Молчит. Застегивает на шее халатик, одергивает, глядит на меня. Еще не накрасилась, лицо блестит, как надраенное. Я подошел, схватил за руку.

– Что все это значит? – говорю.

– Не ваше чертово дело, – говорит. – Пустите.

Дилси открыла дверь.

– Ох, Джейсон, – говорит.

– А тебе сказано, не суйся, – говорю, даже не оглядываясь. – Я хочу знать, куда ты убегаешь с уроков, – говорю. – Если б на улицу, то я бы тебя увидел. И с кем ты убегаешь? Под кусточек, что ли, с которым-нибудь из пижончиков этих прилизанных? В лесочке с ним прячетесь, да?

– Вы – вы противный зануда! – говорит она. Как кошка рвется, но я держу ее. – Противный зануда поганый! – говорит.

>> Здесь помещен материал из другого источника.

(* ===== verification/Txn.v ===== *)
(** Transactions: [begin_op], [log_write] and [end_op] of log.c.

    [tx s H C] is what file-system code sees between [begin_op] and [end_op]:
    the buffers it holds locked ([H]) and the contents every block has for it
    ([C]), whatever is cached, pinned or still only on the disk.  The theorems
    at the end put the log together: crash atomicity of commit and of recovery,
    and what the log's limits mean. *)

From S2P Require Import Prelude Types Memory Spinlock Sched Sleeplock Bio Uart Printf Block Log LogSpec.
Local Open Scope c_scope.

Section Txn.
Context {W : Wakeups} {D : DiskDriver} {DC : DiskContract}.

(** * Critical sections of the log *)

Lemma enter_free l l' s : calm s -> l <> l' -> lock_free (enter l s) l'.
Proof.
  intros Hc Hne. unfold lock_free. rewrite enter_lock_ne; [|by apply calm_cpu_ok|done].
  by rewrite (calm_locks _ Hc).
Qed.

Lemma calm_wakeup_log l s ch :
  calm s -> fs_chan ch = true -> (forall i, l <> LK_proc i) ->
  forall lg, wakeup ch (set_k_log lg (enter l s)) = Ret tt (set_k_log lg (enter l s)).
Proof.
  intros Hc Hch Hl lg. apply wakeup_nobody.
  - apply (enter_cpu_ok l s). by apply calm_cpu_ok.
  - intros i _. apply (enter_free l (LK_proc i) s); auto.
  - simpl. rewrite k_procs_enter. apply Hc.
  - intros i p Hi Hcur. simpl in Hi. rewrite k_procs_enter in Hi.
    apply (calm_wait _ Hc ch Hch i p Hi). intros E. apply Hcur. rewrite <- (cur_enter l) in E. exact E.
Qed.

Lemma rep_ext s s' U :
  k_bcache s' = k_bcache s -> k_disk s' = k_disk s -> cur_pid s' = cur_pid s -> rep s U -> rep s' U.
Proof. unfold rep. by intros -> -> ->. Qed.

Lemma cur_pid_enter l s : cur_pid (enter l s) = cur_pid s.
Proof. unfold cur_pid. by rewrite cur_enter, k_procs_enter. Qed.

– Я тебе покажу, – говорю. – Старую бабушку отпугнуть – это ты умеешь, но я покажу тебе, в чьих ты сейчас руках.

Одной рукой держу ее – перестала вырываться, смотрит на меня, глазищи широкие стали и черные.

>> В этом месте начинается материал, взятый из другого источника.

(** C33: whatever its arguments and whatever room the host has, [mkfs] ends, by
    exiting or by dying, and the image it leaves is a sequence of sectors of
    [BSIZE] bytes each. *)
Theorem mkfs_image_type fsfd args limit :
  Forall arg_ok args ->
  exists s, ((exists status, mkfs_main fsfd args (mkfs0 limit) = Ret status s) \/
             (exists msg, mkfs_main fsfd args (mkfs0 limit) = Panic msg s)) /\
    map_Forall (fun _ l => length l = Z.to_nat BSIZE /\ Forall byte_ok l) (m_sects s).
Proof.
  intros Ha. assert (H : keeps (fun _ => True) (mkfs_main fsfd args)).
  { unfold mkfs_main. destruct fsfd as [[]|]; [|auto with mkfs..].
    eapply keeps_bind; [apply keeps_modify; intros s []; constructor; [done| |done]; split; vm_compute; done|]. intros _ _.
    eapply keeps_bind; [apply keeps_zero|]. intros _ _.
    eapply keeps_bind; [apply keeps_wsect, put_sb_ok|]. intros _ _.
    eapply keeps_bind; [auto with mkfs|]. intros r _. case_match; [auto with mkfs|].
    eapply keeps_bind; [apply keeps_iappend, dirent_bytes; repeat constructor; lia|]. intros _ _.
    eapply keeps_bind; [apply keeps_iappend, dirent_bytes; repeat constructor; lia|]. intros _ _.
    eapply keeps_bind; [by apply keeps_files|]. intros _ _.
    eapply keeps_bind; [auto with mkfs|]. intros d Hd.
    eapply keeps_bind; [auto with mkfs|]. intros _ _.
    eapply (keeps_bind (fun _ => True)); [by apply keeps_gets|]. intros u _.
    eapply (keeps_bind (fun _ => True)); [|auto with mkfs]. unfold mkfs_balloc. case_match; [auto with mkfs|].
    apply keeps_wsect, balloc_bits_ok, zero_block_ok. }
  assert (I : image_ok (mkfs0 limit)) by (constructor; [apply map_Forall_empty|cbn; lia..]).
  specialize (H _ I). destruct (mkfs_main fsfd args (mkfs0 limit)) as [st s|msg s| | | |]; try done.
  - exists s. split; [eauto|]. destruct H as [[] _]. done.
  - exists s. split; [eauto|]. by destruct H.
Qed.

Lemma mkfs_image_type_witness :
  Forall arg_ok [([99; 97; 116], Some [[1; 2; 3]]); ([108; 115], None)] /\
  exists s, ((exists status, mkfs_main (Some true) [([99; 97; 116], Some [[1; 2; 3]]); ([108; 115], None)] (mkfs0 1990)
                = Ret status s) \/
             (exists msg, mkfs_main (Some true) [([99; 97; 116], Some [[1; 2; 3]]); ([108; 115], None)] (mkfs0 1990)
                = Panic msg s)) /\
    map_Forall (fun _ l => length l = Z.to_nat BSIZE /\ Forall byte_ok l) (m_sects s).
Proof.
  assert (H : Forall arg_ok [([99; 97; 116], Some [[1; 2; 3]]); ([108; 115], None)]).
  { repeat constructor; try (unfold byte_ok; lia); [intros c [= <-]; repeat constructor; unfold byte_ok; lia|done]. }
  split; [exact H|]. exact (mkfs_image_type (Some true) _ 1990 H).
Defined.

(** * Files on the image *)

(** A file: its type, the size its inode gives, its bytes, its data blocks and
    its indirect block, 0 if it has none. *)
Record file := mk_file { f_type : Z; f_size : Z; f_data : list Z; f_blks : list Z; f_ind : Z }.

Definition ND : nat := Z.to_nat NDIRECT.
Definition BS : nat := Z.to_nat BSIZE.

– Что вы хотите со мной делать?

– Сейчас увидишь что. Вот только пояс сниму, – говорю и тяну с себя пояс. Тут Дилси хвать меня за руку.

– Джейсон, – говорит. – Ох, Джейсон! И не стыдно!

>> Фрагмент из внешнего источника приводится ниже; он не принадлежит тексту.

Import (hints) Machine.
Lemma consoleread_reads_line_witness :
  exists c, consoleread (Dkern 4096) 100 (set_k_cons hi_cons boot) =
    Ret 3 (set_k_mem (put_bytes (k_mem boot) 4096 [104; 105; 10]) (set_k_cons c boot)) /\ cons_rep c [120] [].
Proof.
  destruct (consoleread_reads_line (set_k_cons hi_cons boot) 4096 100 [104; 105; 10; 120] [] [104; 105; 10] [120])
    as (c & E & R).
  - exact boot_cpu_ok.
  - reflexivity.
  - constructor; try reflexivity; cbn; try lia. intros k b Hk. do 4 (destruct k as [|k]; [exact Hk|]). discriminate Hk.
  - lia.
  - reflexivity.
  - exists c. split; [exact E|exact R].
Defined.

– Дилси, – Квентина ей, – Дилси.

– Да не дам я тебя ему. Не бойся, голубка. – Вцепилась мне в руку. Тут пояс вытянулся наконец. Я дернул руку, отпихнул Дилси прочь. Она прямо к столу отлетела. Настолько дряхлая, что еле на ногах стоит. Но это у нас так положено – надо же держать кого-то в кухне, чтоб дочиста выедал то, что молодые негры не умяли. Опять подковыляла, загораживает Квентину, за руки меня хватает.